--- START ---
(** Every directory below the top is one of the enumerated folders, and
    its path ends in its name. *)
Lemma os_walk_tail_roots t : forall top root dirs files,
  wf_dir t = true ->
  In (root, dirs, files) (tail (os_walk top t)) ->
  In root (list_folders (os_walk top t)) /\ ends_in_name root.
Proof.
  induction t as [subdirs files0 IH] using dir_ind.
  intros top root dirs files Hwf Hin.
  destruct (wf_dir_inv _ _ Hwf) as [_ Hsubs].
  rewrite os_walk_unfold in *. cbn [tail] in Hin.
  apply in_flat_map in Hin as (nd & Hnd & Hin).
  destruct (Hsubs nd Hnd) as [Hname Hsub].
  rewrite os_walk_cons in Hin. destruct Hin as [[= <- <- <-]|Hin].
  - split; [|by apply join_ends_in_name].
    unfold list_folders. cbn [flat_map]. apply in_or_app. left.
    apply in_map, in_map_iff. by exists nd.
  - pose proof (proj1 (List.Forall_forall _ _) IH nd Hnd) as IHnd.
    destruct (IHnd _ _ _ _ Hsub Hin) as [Hroot Hends]. split; [|done].
    eapply list_folders_incl; [|exact Hroot].
    intros tr Htr. right. apply in_flat_map. by exists nd.
Qed.

(** X9.  In a tree with well-formed names, every file whose name ends in
    [.jpg] (in any case) and that lies in a directory below the root, at
    any depth, is visited by the loops, and has been opened whenever the
    scan completes. *)
Theorem X9_every_jpg_below_the_root_is_visited
    (read : string -> read_result) (parent_folder : string) (tree : dir)
    (folder_type root : string) (dirs files : list string) (f : string) :
  wf_dir tree = true ->
  In (root, dirs, files) (tail (os_walk parent_folder tree)) ->
  In f files ->
  is_jpg f = true ->
  In (join root f) (visited parent_folder tree)
  /\ forall st, scan read parent_folder tree folder_type = Ok st ->
                In (Opened (join root f)) (trace st).
Proof.
  intros Hwf Htr Hf Hjpg.
  assert (Hwalked : In (root, dirs, files) (os_walk parent_folder tree))
    by (rewrite os_walk_cons; by right).
  destruct (os_walk_ok _ _ _ _ _ Hwf Hwalked) as (_ & _ & Hfiles).
  destruct (os_walk_tail_roots _ _ _ _ _ Hwf Htr) as [Hroot Hends].
  assert (Hvisited : In (join root f) (visited parent_folder tree)).
  { unfold visited. apply in_flat_map. exists root. split; [done|].
    unfold folder_images. apply filter_In. split.
    - unfold list_images. apply in_flat_map. exists (root, dirs, files).
      split; [done|]. apply in_map, filter_In. by split.
    - apply String.eqb_eq, dirname_join_name; [done | by apply Hfiles]. }
  split; [done|]. intros st Hscan. rewrite scan_eq in Hscan.
  destruct (forallb _ _); [|discriminate]. injection Hscan as <-.
  cbn [trace]. apply in_flat_map. exists (join root f).
  split; [done | apply Opened_events_of].
Qed.

Lemma X9_witness :
  wf_dir survey = true
  /\ In ("root/P1"%string, [], ["a.jpg"; "b.JPG"; "c.jpg"; "notes.txt"]%string)
        (tail (os_walk "root" survey))
  /\ In (join "root/P1" "b.JPG") (visited "root" survey).
Proof.
  assert (H : wf_dir survey = true) by reflexivity.
  assert (Htr : In ("root/P1"%string, [],
                    ["a.jpg"; "b.JPG"; "c.jpg"; "notes.txt"]%string)
                   (tail (os_walk "root" survey))) by (by left).
  split; [exact H|]. split; [exact Htr|].
  exact (proj1 (X9_every_jpg_below_the_root_is_visited survey_read "root"
                  survey "VISUAL" "root/P1" []
                  ["a.jpg"; "b.JPG"; "c.jpg"; "notes.txt"]%string "b.JPG"
                  H Htr ltac:(right; by left) eq_refl)).
Defined.
(** X2.  Two calls in a row deliver together what one call for the sum
    of the two lengths delivers, and leave the stream in the same state:
    how the file is cut into blocks does not change what is read. *)
Theorem writeh_read_data_twice (len1 len2 : Z) (w : world) (f : FILE) :
  fp w = Some f ->
  f_eof f = false ->
  0 <= len1 ->
  0 <= len2 ->
  (chunk1 <- writeh_read_data len1 ;;
   chunk2 <- writeh_read_data len2 ;;
   ret (chunk1 ++ chunk2)) w
  = writeh_read_data (len1 + len2) w.
Proof.
  intros Hfp Heof Hlen1 Hlen2.
  unfold bind at 1.
  rewrite (writeh_read_data_open len1 w f Hfp Heof).
  rewrite (writeh_read_data_open (len1 + len2) w f Hfp Heof).
  set (rest := skipn (f_pos f) (f_data f)).
  set (c1 := firstn (Z.to_nat len1) rest).
  assert (Hc1 : List.length c1 = Nat.min (Z.to_nat len1) (List.length rest))
    by (subst c1; apply length_firstn).
  assert (Hsum : Z.to_nat (len1 + len2) = (Z.to_nat len1 + Z.to_nat len2)%nat) by lia.
  unfold bind at 1. unfold fread. cbn [snd]. fold rest. fold c1.
  destruct (Z.ltb_spec (Z.of_nat (List.length c1)) len1) as [Hshort | Hfull].
  - (* the first call came back short: the file is exhausted *)
    assert (Hall : c1 = rest) by (subst c1; apply firstn_all2; lia).
    erewrite writeh_read_data_at_eof;
      [ | reflexivity | cbn [f_eof]; rewrite Heof; reflexivity ].
    unfold ret. rewrite app_nil_r.
    assert (Hwhole : firstn (Z.to_nat (len1 + len2)) rest = rest).
    { apply firstn_all2. rewrite <- Hall at 1. lia. }
    rewrite Hwhole, Hall, Heof. cbn [orb].
    replace (Z.of_nat (List.length rest) <? len1 + len2) with true;
      [ reflexivity | ].
    symmetry. apply Z.ltb_lt. rewrite <- Hall at 1. lia.
  - (* the first call was served in full *)
    assert (Hlen : List.length c1 = Z.to_nat len1) by lia.
    rewrite Heof. cbn [orb].
    erewrite writeh_read_data_open; [ | reflexivity | reflexivity ].
    unfold ret, fread. cbn [snd f_data f_pos f_eof orb].
    rewrite Hlen, skipn_add. fold rest.
    rewrite Hsum, firstn_add_skipn. fold c1.
    set (c2 := firstn (Z.to_nat len2) (skipn (Z.to_nat len1) rest)).
    rewrite length_app, Hlen, Nat.add_assoc.
    replace (Z.of_nat (Z.to_nat len1 + List.length c2) <? len1 + len2)
      with (Z.of_nat (List.length c2) <? len2); [ reflexivity | ].
    destruct (Z.ltb_spec (Z.of_nat (List.length c2)) len2);
      destruct (Z.ltb_spec (Z.of_nat (Z.to_nat len1 + List.length c2)) (len1 + len2));
      try reflexivity; lia.
Qed.

Lemma writeh_read_data_twice_witness :
  (chunk1 <- writeh_read_data 2 ;;
   chunk2 <- writeh_read_data 2 ;;
   ret (chunk1 ++ chunk2))
    (set_fp (Some {| f_data := [Byte.x01; Byte.x02; Byte.x03]; f_pos := 0;
                     f_eof := false |}) initial_world)
  = (Ret [Byte.x01; Byte.x02; Byte.x03],
     set_fp (Some {| f_data := [Byte.x01; Byte.x02; Byte.x03]; f_pos := 3;
                     f_eof := true |}) initial_world).
Proof.
  exact (writeh_read_data_twice 2 2
           (set_fp (Some {| f_data := [Byte.x01; Byte.x02; Byte.x03]; f_pos := 0;
                            f_eof := false |}) initial_world)
           {| f_data := [Byte.x01; Byte.x02; Byte.x03]; f_pos := 0; f_eof := false |}
           eq_refl eq_refl ltac:(lia) ltac:(lia)).
Defined.

(** X3.  A short read is final: once a call has delivered fewer bytes
    than it was asked for, every later call delivers nothing and changes
    nothing, whatever is asked. *)
Theorem writeh_read_data_short_is_final (len len' : Z) (w w' : world)
    (chunk : list byte) :
  writeh_read_data len w = (Ret chunk, w') ->
  Z.of_nat (List.length chunk) < len ->
  writeh_read_data len' w' = (Ret [], w').
Proof.
  intros Hread Hshort.
  destruct (fp w) as [f |] eqn:Hfp.
  - destruct (f_eof f) eqn:Heof.
    + rewrite (writeh_read_data_at_eof len w f Hfp Heof) in Hread.
      injection Hread as <- <-. apply (writeh_read_data_at_eof len' w f Hfp Heof).
    + rewrite (writeh_read_data_open len w f Hfp Heof) in Hread.
      injection Hread as <- <-.
      apply (writeh_read_data_at_eof len' _ (snd (fread len f))); [ reflexivity | ].
      unfold fread. cbn [snd f_eof]. rewrite Heof. cbn [orb].
      apply Z.ltb_lt. exact Hshort.
  - unfold writeh_read_data, bind, get, fault in Hread. rewrite Hfp in Hread.
    discriminate.
Qed.

Lemma writeh_read_data_short_is_final_witness :
  writeh_read_data 256
    (set_fp (Some {| f_data := [Byte.x01; Byte.x02; Byte.x03]; f_pos := 3;
                     f_eof := true |}) initial_world)
  = (Ret [],
     set_fp (Some {| f_data := [Byte.x01; Byte.x02; Byte.x03]; f_pos := 3;
                     f_eof := true |}) initial_world).
Proof.
  exact (writeh_read_data_short_is_final 4 256
           (set_fp (Some {| f_data := [Byte.x01; Byte.x02; Byte.x03]; f_pos := 0;
                            f_eof := false |}) initial_world)
           (set_fp (Some {| f_data := [Byte.x01; Byte.x02; Byte.x03]; f_pos := 3;
                            f_eof := true |}) initial_world)
           [Byte.x01; Byte.x02; Byte.x03] eq_refl ltac:(cbn; lia)).
Defined.

(** Enough calls deliver all that is left, in order. *)
Lemma read_blocks_rest (len : Z) (n : nat) :
  0 < len ->
  forall (w : world) (f : FILE),
    fp w = Some f ->
    (f_eof f = true -> (List.length (f_data f) <= f_pos f)%nat) ->
    Z.of_nat (bytes_left w) <= Z.of_nat n * len ->
    fst (read_blocks n len w) = Ret (skipn (f_pos f) (f_data f)).
Proof.
  intros Hlen. induction n as [| n IH]; intros w f Hfp Heof Hleft;
    unfold bytes_left in Hleft; rewrite Hfp in Hleft.
  - cbn. rewrite skipn_all2 by lia. reflexivity.
  - cbn [read_blocks]. unfold bind at 1.
    destruct (f_eof f) eqn:Hflag.
    + rewrite (writeh_read_data_at_eof len w f Hfp Hflag).
      assert (Hnext : fst (read_blocks n len w) = Ret (skipn (f_pos f) (f_data f))).
      { apply IH; [ exact Hfp | rewrite Hflag; exact Heof | ].
        specialize (Heof eq_refl). unfold bytes_left. rewrite Hfp. lia. }
      unfold bind. destruct (read_blocks n len w) as [[r | h] w1];
        cbn [fst] in Hnext; [ | discriminate ].
      injection Hnext as ->. reflexivity.
    + rewrite (writeh_read_data_open len w f Hfp Hflag).
      set (rest := skipn (f_pos f) (f_data f)).
      set (chunk := firstn (Z.to_nat len) rest).
      assert (Hrest : List.length rest = (List.length (f_data f) - f_pos f)%nat)
        by (subst rest; apply length_skipn).
      assert (Hchunk : List.length chunk = Nat.min (Z.to_nat len) (List.length rest))
        by (subst chunk; apply length_firstn).
      set (w1 := set_fp (Some (snd (fread len f))) w).
      assert (Hnext : fst (read_blocks n len w1)
                      = Ret (skipn (Z.to_nat len) rest)).
      { rewrite (IH w1 (snd (fread len f)) eq_refl).
        - unfold fread. cbn [snd f_data f_pos]. fold rest. fold chunk.
          rewrite skipn_add. fold rest. rewrite Hchunk.
          destruct (Nat.min_spec (Z.to_nat len) (List.length rest)) as [[_ ->] | [Hall ->]];
            [ reflexivity | ].
          rewrite skipn_all. rewrite skipn_all2 by lia. reflexivity.
        - unfold fread. cbn [snd f_data f_pos f_eof]. fold rest. fold chunk.
          intros Hshort. apply orb_true_iff in Hshort.
          destruct Hshort as [Hshort | Hshort]; [ congruence | ].
          apply Z.ltb_lt in Hshort. lia.
        - subst w1. unfold bytes_left, fread. fields. cbn [snd f_data f_pos].
          fold rest. fold chunk. lia. }
      unfold bind. destruct (read_blocks n len w1) as [[r | h] w2];
        cbn [fst] in Hnext; [ | discriminate ].
      injection Hnext as ->. unfold ret. cbn [fst]. subst chunk.
      rewrite firstn_skipn. reflexivity.
Qed.

(** X4.  Read in blocks of any positive size, a freshly opened file
    comes out whole and in order, provided the calls are enough to cover
    its size; calls beyond the end add nothing. *)
Theorem read_blocks_whole_file (data : list byte) (len : Z) (n : nat) (w : world) :
  fp w = Some {| f_data := data; f_pos := 0; f_eof := false |} ->
  0 < len ->
  Z.of_nat (List.length data) <= Z.of_nat n * len ->
  fst (read_blocks n len w) = Ret data.
Proof.
  intros Hfp Hlen Hcover.
  rewrite (read_blocks_rest len n Hlen w _ Hfp).
  - reflexivity.
  - discriminate.
  - unfold bytes_left. rewrite Hfp. cbn [f_data f_pos]. lia.
Qed.

Lemma read_blocks_whole_file_witness :
  fst (read_blocks 3 2
         (set_fp (Some {| f_data := [Byte.x01; Byte.x02; Byte.x03]; f_pos := 0;
                          f_eof := false |}) initial_world))
  = Ret [Byte.x01; Byte.x02; Byte.x03].
Proof.
  exact (read_blocks_whole_file [Byte.x01; Byte.x02; Byte.x03] 2 3
           (set_fp (Some {| f_data := [Byte.x01; Byte.x02; Byte.x03]; f_pos := 0;
                            f_eof := false |}) initial_world)
           eq_refl ltac:(lia) ltac:(cbn; lia)).
Defined.

(** ** The connect loop on any transport *)

(** Among the first [n] attempts either one is acknowledged, all before
    it failing, or all fail. *)
Lemma first_acknowledged (dev : device) (n : nat) :
  (exists k, (k < n)%nat /\ dev_init dev k = STM32_OK /\
             forall i, (i < k)%nat -> dev_init dev i = STM32_NOT_OK)
  \/ (forall i, (i < n)%nat -> dev_init dev i = STM32_NOT_OK).
Proof.
  induction n as [| n [(k & Hk & Hok & Hbefore) | Hall]].
  - right. intros i Hi. lia.
  - left. exists k. repeat split; auto.
  - destruct (dev_init dev n) eqn:Hn.
    + left. exists n. repeat split; auto.
    + right. intros i Hi. destruct (Nat.eq_dec i n) as [-> | Hne]; [ exact Hn | ].
      apply Hall. lia.
Qed.

(** X7.  Whatever the transport answers, the session connects exactly
    when one of the first 61 connect attempts (the first and 60 retries)
    is acknowledged. *)
Theorem connects_iff_acknowledged (dev : device) (port : string) (baud : Z) :
  connects dev port baud = true
  <-> exists k, (k <= 60)%nat /\ dev_init dev k = STM32_OK.
Proof.
  unfold connects.
  destruct (first_acknowledged dev 61) as [(k & Hk & Hok & Hbefore) | Hall].
  - rewrite (connect_loop_retries dev port baud k CONNECT_FUEL initial_world);
      cbn [init_calls timeout initial_world Nat.add]; try lia; auto.
    + split; [ intros _; exists k; split; [ lia | exact Hok ] | reflexivity ].
    + unfold CONNECT_FUEL. lia.
  - rewrite (connect_loop_gives_up dev port baud 61 CONNECT_FUEL initial_world);
      cbn [init_calls timeout initial_world Nat.add]; try lia; auto.
    + split; [ discriminate | ].
      intros (k & Hk & Hok). rewrite Hall in Hok by lia. discriminate.
    + unfold CONNECT_FUEL. lia.
Qed.
Lemma requestDwDevfiles_rejected_witness :
  exists w',
    requestDwDevfiles (fun _ => Throw (new_Error "Not Found"))
      "https://registry/devfile.yaml"
      {| heap := initialHeap; store := Some unloadedState;
         dispatched := []; fetched := [] |}
    = (w', Throw (new_Error ("Failed to request devworkspace plugin, "
                              +:+ LF +:+ "Error: Not Found")))
    /\ dispatched w' = [REQUEST_DW_PLUGIN]
    /\ fetched w' = ["https://registry/devfile.yaml"]
    /\ store w' = Some {| isLoading := true; plugins := VArray unloadedPlugins |}
    /\ heap w' = initialHeap.
Proof.
  apply (requestDwDevfiles_rejected
           (fun _ => Throw (new_Error "Not Found"))
           "https://registry/devfile.yaml" (new_Error "Not Found")
           {| heap := initialHeap; store := Some unloadedState;
              dispatched := []; fetched := [] |}
           unloadedState).
  - reflexivity.
  - reflexivity.
Defined.

End DevWorkspacePluginsSpec.

(** ** The error boundary *)

Module ErrorBoundarySpec.
Import RegExp RegExpSpec ErrorBoundary.

(** The test of [testResourceNotFound] finds the pattern exactly in the
    messages that hold it. *)
Lemma testResourceNotFound_spec (error : JsError) :
  testResourceNotFound error = true
  <-> says_loading_chunk_failed (default "undefined" (message error)).
Proof.
  unfold testResourceNotFound, test, says_loading_chunk_failed, resourceNotFound.
  rewrite search_spec. split.
  - intros (pre & m & post & E & Hm).
    apply matches_app in Hm as (w1 & m' & -> & H1 & Hm).
    apply matches_app in Hm as (ds & w2 & -> & H2 & H3).
    apply matches_literal in H1, H3. apply matches_digits in H2 as [Hne Hds].
    exists pre, w1, ds, w2, post. rewrite E, <- !app_assoc. auto.
  - intros (pre & w1 & ds & w2 & post & E & H1 & Hne & Hds & H2).
    exists pre, (w1 ++ ds ++ w2), post. rewrite E, <- !app_assoc.
    split; [reflexivity|].
    apply matches_app. exists w1, (ds ++ w2). split; [reflexivity|].
    split; [now apply matches_literal|].
    apply matches_app. exists ds, w2. split; [reflexivity|].
    split; [now apply matches_digits|now apply matches_literal].
Qed.

Lemma componentDidCatch_match (error : JsError) (errorInfo : ErrorInfo)
      (w : Instance) :
  testResourceNotFound error = true ->
  componentDidCatch error errorInfo w
  = ({| state :=
          merge [HasError true; Error_ error; ErrorInfo_ errorInfo;
                 ShouldReload true] (state w);
        toDispose := toDispose w ++ [ClearInterval (nextInterval w)];
        intervals := {[ nextInterval w ]} ∪ intervals w;
        nextInterval := S (nextInterval w);
        reloads := reloads w |}, Return tt).
Proof.
  intros Ht. unfold componentDidCatch. rewrite Ht. reflexivity.
Qed.

Lemma componentDidCatch_no_match (error : JsError) (errorInfo : ErrorInfo)
      (w : Instance) :
  testResourceNotFound error = false ->
  componentDidCatch error errorInfo w
  = ({| state :=
          merge [HasError true; Error_ error; ErrorInfo_ errorInfo] (state w);
        toDispose := toDispose w;
        intervals := intervals w;
        nextInterval := nextInterval w;
        reloads := reloads w |}, Return tt).
Proof.
  intros Ht. unfold componentDidCatch. rewrite Ht. reflexivity.
Qed.

(** C5: [componentDidCatch] sets [shouldReload] and arms the countdown (a
    new interval runs, and its disposable is in the collection) when the
    message of the error holds "loading chunk <digits> failed" in either
    case, and only then: for any other message it leaves [shouldReload],
    the intervals and the collection as they were.  On a fresh boundary
    "Loading chunk 42 failed." gives [shouldReload = true] and
    "Network error" gives [shouldReload = false]. *)
Theorem componentDidCatch_shouldReload (error : JsError)
        (errorInfo : ErrorInfo) (w : Instance) :
  (testResourceNotFound error = true
   <-> says_loading_chunk_failed (default "undefined" (message error)))
  /\ (if testResourceNotFound error
      then
        shouldReload (state (fst (componentDidCatch error errorInfo w))) = true
        /\ intervals (fst (componentDidCatch error errorInfo w))
           = {[ nextInterval w ]} ∪ intervals w
        /\ toDispose (fst (componentDidCatch error errorInfo w))
           = toDispose w ++ [ClearInterval (nextInterval w)]
      else
        shouldReload (state (fst (componentDidCatch error errorInfo w)))
        = shouldReload (state w)
        /\ intervals (fst (componentDidCatch error errorInfo w)) = intervals w
        /\ toDispose (fst (componentDidCatch error errorInfo w)) = toDispose w)
  /\ shouldReload
       (state (fst (componentDidCatch (new_Error "Loading chunk 42 failed.")
                      errorInfo constructor))) = true
  /\ shouldReload
       (state (fst (componentDidCatch (new_Error "Network error")
                      errorInfo constructor))) = false.
Proof.
  split; [apply testResourceNotFound_spec|]. split.
  - destruct (testResourceNotFound error) eqn:Ht.
    + rewrite (componentDidCatch_match _ _ _ Ht). repeat split.
    + rewrite (componentDidCatch_no_match _ _ _ Ht). repeat split.
  - split; reflexivity.
Qed.

(** *** The countdown *)

Lemma countdown_eq (w : Instance) :
  countdown w
  = ({| state := merge [ReloadAfter (reloadAfter (state w) - 1)] (state w);
        toDispose := toDispose w;
        intervals := intervals w;
        nextInterval := nextInterval w;
        reloads := if (reloadAfter (state w) - 1 =? 0)%Z
                   then S (reloads w) else reloads w |}, Return tt).
Proof.
  unfold countdown, bind, get, setState, modify. cbn.
  destruct (reloadAfter (state w) - 1 =? 0)%Z; reflexivity.
Qed.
--- END ---
[Your assignment] Search the records above for the string "device" and copy each line that holds it.

[Result of this exercise]
Lemma first_acknowledged (dev : device) (n : nat) :
Theorem connects_iff_acknowledged (dev : device) (port : string) (baud : Z) :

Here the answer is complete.